[Available data Boundary: Start]

(* ===== verification/RangeMapSpec.v ===== *)
(** The address range map: whatever its cache of iterators holds, a search finds
    the entry of an address exactly when there is one, and insertion keeps the
    ranges apart. *)

From stdpp Require Import prelude list sorting.
From Stdlib Require Import ZArith Lia.
From S2P Require Import Prelude Bits AddrRange AddrRangeSpec RangeMap.

Open Scope Z_scope.

Import Bits.Bitfield AddrRangeMap AddrRange.

(** ** Ranges that can be compared *)

Section Ranges.
Implicit Types r e : AddrRange.t.

(** A range that is not empty and whose granularity can be computed, as the masks
    have bits below bit 32. [intersects] takes the start of a range of one address
    for that address, which is wrong if it is interleaved. *)
Definition usable r : Prop :=
  range_ok r ∧ _start r < _end r ∧ (masks r = [] → intlvMatch r = 0) ∧ (masks r = [] ∨ size r ≠ 1) ∧
  ∃ g, granularity r = Ok g ∧ 1 ≤ g.

Definition overlap r e : Prop := _start r < _end e ∧ _start e < _end r.

(** The pairs of ranges for which [intersects] has an answer. *)
Definition comparable r e : Prop :=
  overlap r e → (masks r = [] ∧ masks e = []) ∨ mergesWith r e = true.

Definition clash r e : bool :=
  bool_decide (_start r < _end e) && bool_decide (_start e < _end r) &&
  ((bool_decide (masks r = []) && bool_decide (masks e = [])) || (intlvMatch r =? intlvMatch e)).

Lemma interleaved_masks r : interleaved r = negb (bool_decide (masks r = [])).
Proof. unfold interleaved. destruct (masks r); [done|]. simpl. apply Z.ltb_lt. lia. Qed.

Lemma mergesWith_spec r e : mergesWith r e = true ↔ _start e = _start r ∧ _end e = _end r ∧ masks e = masks r.
Proof. unfold mergesWith. rewrite !andb_true_iff, !Z.eqb_eq, bool_decide_eq_true. tauto. Qed.

Lemma intersects_clash r e : usable r → usable e → comparable r e → AddrRange.intersects r e = Ok (clash r e).
Proof.
  intros (_ & Hr & Hr0 & _) (_ & He & He0 & Hs & _) Hc. unfold AddrRange.intersects, clash.
  destruct (Z.leb_spec (_end e) (_start r)); simpl; [by rewrite (bool_decide_false (_start r < _end e)) by lia|].
  destruct (Z.leb_spec (_end r) (_start e)); simpl.
  { rewrite (bool_decide_false (_start e < _end r)) by lia. by rewrite andb_false_r. }
  rewrite !(bool_decide_true (_ < _)) by lia. rewrite !interleaved_masks, !negb_involutive. simpl.
  destruct Hc as [[-> ->]|Hm]; [split; lia|done|].
  apply mergesWith_spec in Hm as Hm'. destruct Hm' as (_ & _ & Em). rewrite Em.
  destruct (decide (masks r = [])) as [E|E]; [by rewrite bool_decide_true|]. rewrite bool_decide_false by done. simpl.
  destruct Hs as [Hs|Hs]; [congruence|]. apply Z.eqb_neq in Hs. rewrite Hs. by rewrite Hm.
Qed.

(** Ranges that share an address clash. *)
Lemma inside_clash r e a : usable r → usable e → comparable r e → inside r a → inside e a → clash r e = true.
Proof.
  intros (_ & _ & Hr0 & _) (_ & _ & He0 & _) Hc [Hr Hmr] [He Hme]. unfold clash.
  rewrite !(bool_decide_true (_ < _)) by lia. simpl.
  destruct Hc as [[-> ->]|(_ & _ & Em)%mergesWith_spec]; [split; lia|done|].
  apply orb_true_iff. right. apply Z.eqb_eq, Z.bits_inj'. intros k Hk. rewrite Hmr, Hme by done. by rewrite Em.
Qed.

(** [contains] asks for a range of one address. *)
Lemma isSubset_single r a : usable r → 0 ≤ a < 2 ^ 64 - 1 →
  ∃ b, isSubset (RangeSize a 1) r = Ok b ∧ (b = true ↔ inside r a).
Proof.
  intros (Hok & Hlt & H0 & _ & g & Eg & Hg) Ha. unfold isSubset, RangeSize, AddrRange.new.
  assert (u64 (a + 1) = a + 1) as E1 by (apply u64_small; lia). cbn [interleaved masks _start _end]. rewrite E1.
  change (interleaved (mk a (a + 1) [] 0)) with false. cbv beta iota. rewrite interleaved_masks.
  destruct (decide (masks r = [])) as [Em|Em].
  - rewrite bool_decide_true by done. simpl. rewrite (proj2 (Z.leb_gt _ _)) by lia. rewrite (proj2 (Z.leb_gt (_end r) (_start r))) by lia.
    eexists. split; [done|]. rewrite andb_true_iff, !Z.leb_le. unfold inside. rewrite (H0 Em), Em.
    split; [intros ?; split; [lia|]; intros k Hk; by rewrite Z.bits_0|lia].
  - rewrite bool_decide_false by done. simpl. destruct (contains_spec r a Hok) as (b & -> & Hb). simpl.
    destruct b; [|eexists; split; [done|]; naive_solver].
    replace (u64 (a + 1 - 1)) with a by (rewrite Z.add_simpl_r, u64_small; lia).
    destruct (contains_spec r a Hok) as (b & -> & Hb'). simpl. destruct b; [|naive_solver]. rewrite Eg. simpl.
    exists true. split; [|done]. f_equal. apply Z.leb_le. unfold size. cbn [_start _end masks length].
    replace (u64 (a + 1 - a)) with 1 by (replace (a + 1 - a) with 1 by lia; done). done.
Qed.

End Ranges.

(** ** The map *)

Section Map.
Context {V : Type} (max_cache_size : Z) (Hmax : 0 ≤ max_cache_size < 2 ^ 31).
Implicit Types (m : AddrRangeMap.t V) (r : AddrRange.t) (e : nat * (AddrRange.t * V)) (c : nat * (AddrRange.t * V) → bool).

(** The order of the ranges: one after the other, or stripes of one interleaving. *)
Definition precedes (x y : AddrRange.t) : Prop :=
  _end x ≤ _start y ∨ (mergesWith x y = true ∧ masks x ≠ [] ∧ intlvMatch x < intlvMatch y).
Definition in_row e e' : Prop := precedes e.2.1 e'.2.1.

Record map_ok m : Prop := {
  mo_usable : Forall (λ e, usable e.2.1) (tree m);
  mo_row : StronglySorted in_row (tree m);
  mo_ids : NoDup (tree m).*1;
  mo_fresh : Forall (λ e, (e.1 < fresh m)%nat) (tree m);
  mo_cache : Forall (λ i, i ∈ (tree m).*1) (cache m);
  mo_small : zlen (cache m) ≤ max_cache_size }.

(** What a search is asked for, as a function of the entries. *)
Definition answers m (cond : AddrRange.t → res bool) c : Prop := ∀ e, e ∈ tree m → cond e.2.1 = Ok (c e).

Lemma node_spec m i : map_ok m → i ∈ (tree m).*1 → ∃ p, node (tree m) i = Some p ∧ (i, p) ∈ tree m.
Proof.
  intros Hm ([j p] & -> & Hp)%list_elem_of_fmap. unfold node.
  destruct (list_find_elem_of (λ e, e.1 = j) (tree m) (j, p)) as [[k e] E]; [done|done|].
  simpl. rewrite E. apply list_find_Some in E as (Hk & E1 & _). exists e.2. split; [done|].
  rewrite <- E1. destruct e. by eapply list_elem_of_lookup_2.
Qed.

Lemma entry_unique m e e' : map_ok m → e ∈ tree m → e' ∈ tree m → e.1 = e'.1 → e = e'.
Proof.
  intros Hm [i Hi]%list_elem_of_lookup [j Hj]%list_elem_of_lookup E.
  assert (i = j) as ->; [|congruence]. apply (NoDup_lookup (tree m).*1 i j e.1 (mo_ids m Hm)); rewrite list_lookup_fmap.
  - by rewrite Hi.
  - by rewrite Hj, E.
Qed.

[Available data Boundary: End]

• _What is expected_
From the entries above, restate word for word the lines from the line containing "(** A range" to the line containing "Definition overlap r", both ends included, and nothing more.

• _Written answer_
(** A range that is not empty and whose granularity can be computed, as the masks
    have bits below bit 32. [intersects] takes the start of a range of one address
    for that address, which is wrong if it is interleaved. *)
Definition usable r : Prop :=
  range_ok r ∧ _start r < _end r ∧ (masks r = [] → intlvMatch r = 0) ∧ (masks r = [] ∨ size r ≠ 1) ∧
  ∃ g, granularity r = Ok g ∧ 1 ≤ g.

Definition overlap r e : Prop := _start r < _end e ∧ _start e < _end r.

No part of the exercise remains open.